**YOUR INSTRUCTIONS**: If a line in the entries contains the word "forall", list it.

**SUPPLIED ENTRIES**:
◆ ◆ ◆
(* ===== verification/System.v ===== *)
(** * The whole system

    Composes the nodes of [Cluster], the runtime of every node and the gateways into one
    labelled transition system: from a request at a gateway, over the nodes, etcd and the
    runtimes, back to the socket that waits for the answer. All channels keep what was
    ever put into them, and their readers how far they have read; the network may delay,
    reorder, repeat and lose messages. *)
From S2P Require Import Prelude Types Values Protocol Epoch Decision App AppOffsets AppEpochs AppSteps.
From S2P Require Import Network Coordinator Cluster ClusterInv Gateway Waits Fiber Runtime.
Local Open Scope Z_scope.

(** ** A gateway

    gateway/src/core.rs runs two tasks: the p2p layer and the one that owns the registry of
    sockets. Requests come from the HTTP handlers. *)
Section gateway.
Context `{Profile} `{PeerIds} `{!Json N2GWGossipMessage} {WebSocket : Type}.

Record GwNode := mkGwNode {
  gw_core : Gateway;
  gw_accepted : list (NewRequest WebSocket);   (* the channel of new requests *)
  gw_handled : nat;                            (* how many of them were taken from it *)
  gw_registry : gmap UniqueU64BlobId WebSocket;
  gw_effects : list (GwEffect WebSocket);      (* what the task did; [GwToP2p] is the channel to the p2p layer *)
  gw_forwarded : nat;                          (* how many messages the p2p layer took *)
  gw_peers : gset PeerId;
  gw_wire : list GwAction;                     (* what the p2p layer sent *)
  gw_updates : list GwInbox;                   (* the channel back *)
  gw_read : nat
}.

(** [Gateway::new] and [start_in_background]. *)
Definition gw_started (core : Gateway) : GwNode := mkGwNode core [] 0 ∅ [] 0 ∅ [] [] 0.

Definition to_gw_p2p (eff : GwEffect WebSocket) : option GwOutbox :=
  match eff with GwToP2p msg => Some msg | _ => None end.

Inductive GwInput : Type :=
| GwIn_Request (blueprint : TxBlueprint) (socket : option WebSocket)   (* an HTTP handler *)
| GwIn_Handle                        (* the task takes a new request *)
| GwIn_Forward                       (* the p2p layer takes a message *)
| GwIn_Swarm (event : GatewayEvent)  (* the p2p layer sees an event *)
| GwIn_Update.                       (* the task takes a message of the p2p layer *)

(** One turn; [None] when there is nothing to take or the handler panics. *)
Definition gw_turn (self : GwNode) (input : GwInput) : option GwNode :=
  let '(mkGwNode core accepted handled registry effects forwarded peers wire updates read) := self in
  match input with
  | GwIn_Request blueprint socket =>
      match send_request core blueprint socket with
      | Ok (core, request) =>
          Some (mkGwNode core (accepted ++ [request]) handled registry effects forwarded peers wire updates read)
      | _ => None
      end
  | GwIn_Handle =>
      request ← accepted !! handled;
      let '(registry, new) := handle_send_new_request request registry in
      Some (mkGwNode core accepted (S handled) registry (effects ++ new) forwarded peers wire updates read)
  | GwIn_Forward =>
      msg ← omap to_gw_p2p effects !! forwarded;
      Some (mkGwNode core accepted handled registry effects (S forwarded) peers (wire ++ broadcast peers msg) updates read)
  | GwIn_Swarm event =>
      let '(peers, inbox, actions) := gw_handle_swarm_event event peers in
      Some (mkGwNode core accepted handled registry effects forwarded peers (wire ++ actions) (updates ++ inbox) read)
  | GwIn_Update =>
      inbox ← updates !! read;
      let '(registry, new) := handle_inbox inbox registry in
      Some (mkGwNode core accepted handled registry (effects ++ new) forwarded peers wire updates (S read))
  end.
End gateway.
Arguments GwNode {_} WebSocket.
Arguments GwInput {_ _} WebSocket.

(** ** The system *)
Section system.
Context `{Profile} `{PeerIds} `{HashOrder} `{Sha256} `{BinaryHeap} `{Slab} {WebSocket : Type}.
Context `{!Json (@Epoch _)} `{!Etcd (json_bytes (A := @Epoch _))}.
Context `{!Json GossipMessage} `{!Json N2GWGossipMessage}.
(** The nodes' parameters, and the fuel of one turn of a fiber. *)
Context (ps : Params) (fuel : nat).

(** The runtime task of a node: how far it has read what the application sent it, and how
    far the application has read its answers. *)
Record RtNode := mkRtNode { rt_pc : Pc; rt_runtime : Runtime; rt_taken : nat; rt_read : nat }.

Record System := mkSystem {
  s_world : World;
  s_runtimes : gmap PeerId RtNode;
  s_gateways : gmap KeyRange (GwNode WebSocket)   (* every gateway has a range of its own *)
}.

Definition system_initial (s : System) : Prop :=
  initial ps (s_world s) /\
  (forall p rt, s_runtimes s !! p = Some rt ->
     exists r, start "root" runtime_new = Ok r /\ rt = mkRtNode Pc_Scheduled r 0 0) /\
  (forall g gw, s_gateways s !! g = Some gw ->
     0 <= g < RangeKey.MAX_BLOCK_INDEX /\ exists core, gateway_new g = Ok core /\ gw = gw_started core).

Inductive SysEvent : Type :=
| Sys_App (p : PeerId) (ev : Event)                  (* the application, but for the two below *)
| Sys_Results (p : PeerId) (n : nat)                 (* it takes up to [n] answers of the runtime *)
| Sys_Watch (p : PeerId) (rev : option Z)            (* it takes an update of the coordinator *)
| Sys_Commit (p : PeerId) (net : Delivery)           (* the coordinator handles its request *)
| Sys_Deliver (p : PeerId)                           (* the runtime's channel receives an input *)
| Sys_Runtime (p : PeerId) (clock : nat -> LogicalTimeAbsoluteMs)
| Sys_Gateway (g : KeyRange) (input : GwInput WebSocket).

(** What a gateway sent to node [p] arrives there: [handle_request_response]. *)
Definition submitted_by (gw : GwNode WebSocket) (p : PeerId) (msg : Inbox) : Prop :=
  exists gateway_id request, GwSend p request ∈ gw_wire gw /\
    msg ∈ (handle_request_response (RR_Message gateway_id (RR_Request request))).1.

(** What a node published reaches the gateways: [handle_receiver_outbox]. *)
Definition published (w : World) (data : json_bytes (A := N2GWGossipMessage)) : Prop :=
  exists p msg gateway_ids, (p, msg) ∈ w_net w /\
    PublishGateways data ∈ handle_receiver_outbox msg p gateway_ids.

(** The events the environment may bring about. *)
Definition possible (s : System) (ev : SysEvent) : Prop :=
  match ev with
  | Sys_App p (InboxMessage (Inbox_Nodes _)) => True
  | Sys_App p (InboxMessage msg) =>
      (exists src m, (src, m) ∈ w_net (s_world s) /\ relayed src m p msg) \/
      (exists g gw, s_gateways s !! g = Some gw /\ submitted_by gw p msg)
  | Sys_App p (RuntimeResults _) | Sys_App p (CoordinatorUpdate _) => False
  | Sys_Gateway g (GwIn_Swarm (Gw_Gossip data)) => published (s_world s) data
  | _ => True
  end.

Definition with_world (s : System) (w : World) : System := mkSystem w (s_runtimes s) (s_gateways s).
Definition with_runtime (s : System) (p : PeerId) (rt : RtNode) : System :=
  mkSystem (s_world s) (<[p := rt]> (s_runtimes s)) (s_gateways s).

Definition system_act (s : System) (ev : SysEvent) : option System :=
  match ev with
  | Sys_App p ev => with_world s <$> act_app (s_world s) p ev
  | Sys_Results p n =>
      rt ← s_runtimes s !! p;
      let results := take n (drop (rt_read rt) (Runtime.sent (rt_runtime rt))) in
      w ← act_app (s_world s) p (RuntimeResults results);
      Some (with_runtime (with_world s w) p
              (mkRtNode (rt_pc rt) (rt_runtime rt) (rt_taken rt) (rt_read rt + length results)))
  | Sys_Watch p rev => with_world s <$> act_watch (s_world s) p rev
  | Sys_Commit p net => with_world s <$> act_commit (s_world s) p net
  | Sys_Deliver p =>
      n ← w_nodes (s_world s) !! p;
      rt ← s_runtimes s !! p;
      input ← n_inputs n !! rt_taken rt;
      Some (with_runtime s p (mkRtNode (rt_pc rt) (deliver input (rt_runtime rt)) (S (rt_taken rt)) (rt_read rt)))
  | Sys_Runtime p clock =>
      rt ← s_runtimes s !! p;
      match rt_step fuel clock (rt_pc rt) (rt_runtime rt) with
      | Ok (pc, r) => Some (with_runtime s p (mkRtNode pc r (rt_taken rt) (rt_read rt)))
      | _ => None
      end
  | Sys_Gateway g input =>
      gw ← s_gateways s !! g;
      gw ← gw_turn gw input;
      Some (mkSystem (s_world s) (s_runtimes s) (<[g := gw]> (s_gateways s)))
  end.

Inductive system_reachable : System -> Prop :=
| sys_initial s : system_initial s -> system_reachable s
| sys_step s ev s' : system_reachable s -> possible s ev -> system_act s ev = Some s' -> system_reachable s'.

(** The requests accepted so far. *)
Definition accepted_request (s : System) (r : NewRequest WebSocket) : Prop :=
  exists g gw, s_gateways s !! g = Some gw /\ r ∈ gw_accepted gw.
End system.
Arguments System {_ _} WebSocket {_ _}.
Arguments SysEvent {_} WebSocket {_}.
◆ ◆ ◆
**SOLUTION TO THE EXERCISE**:
  (forall p rt, s_runtimes s !! p = Some rt ->
  (forall g gw, s_gateways s !! g = Some gw ->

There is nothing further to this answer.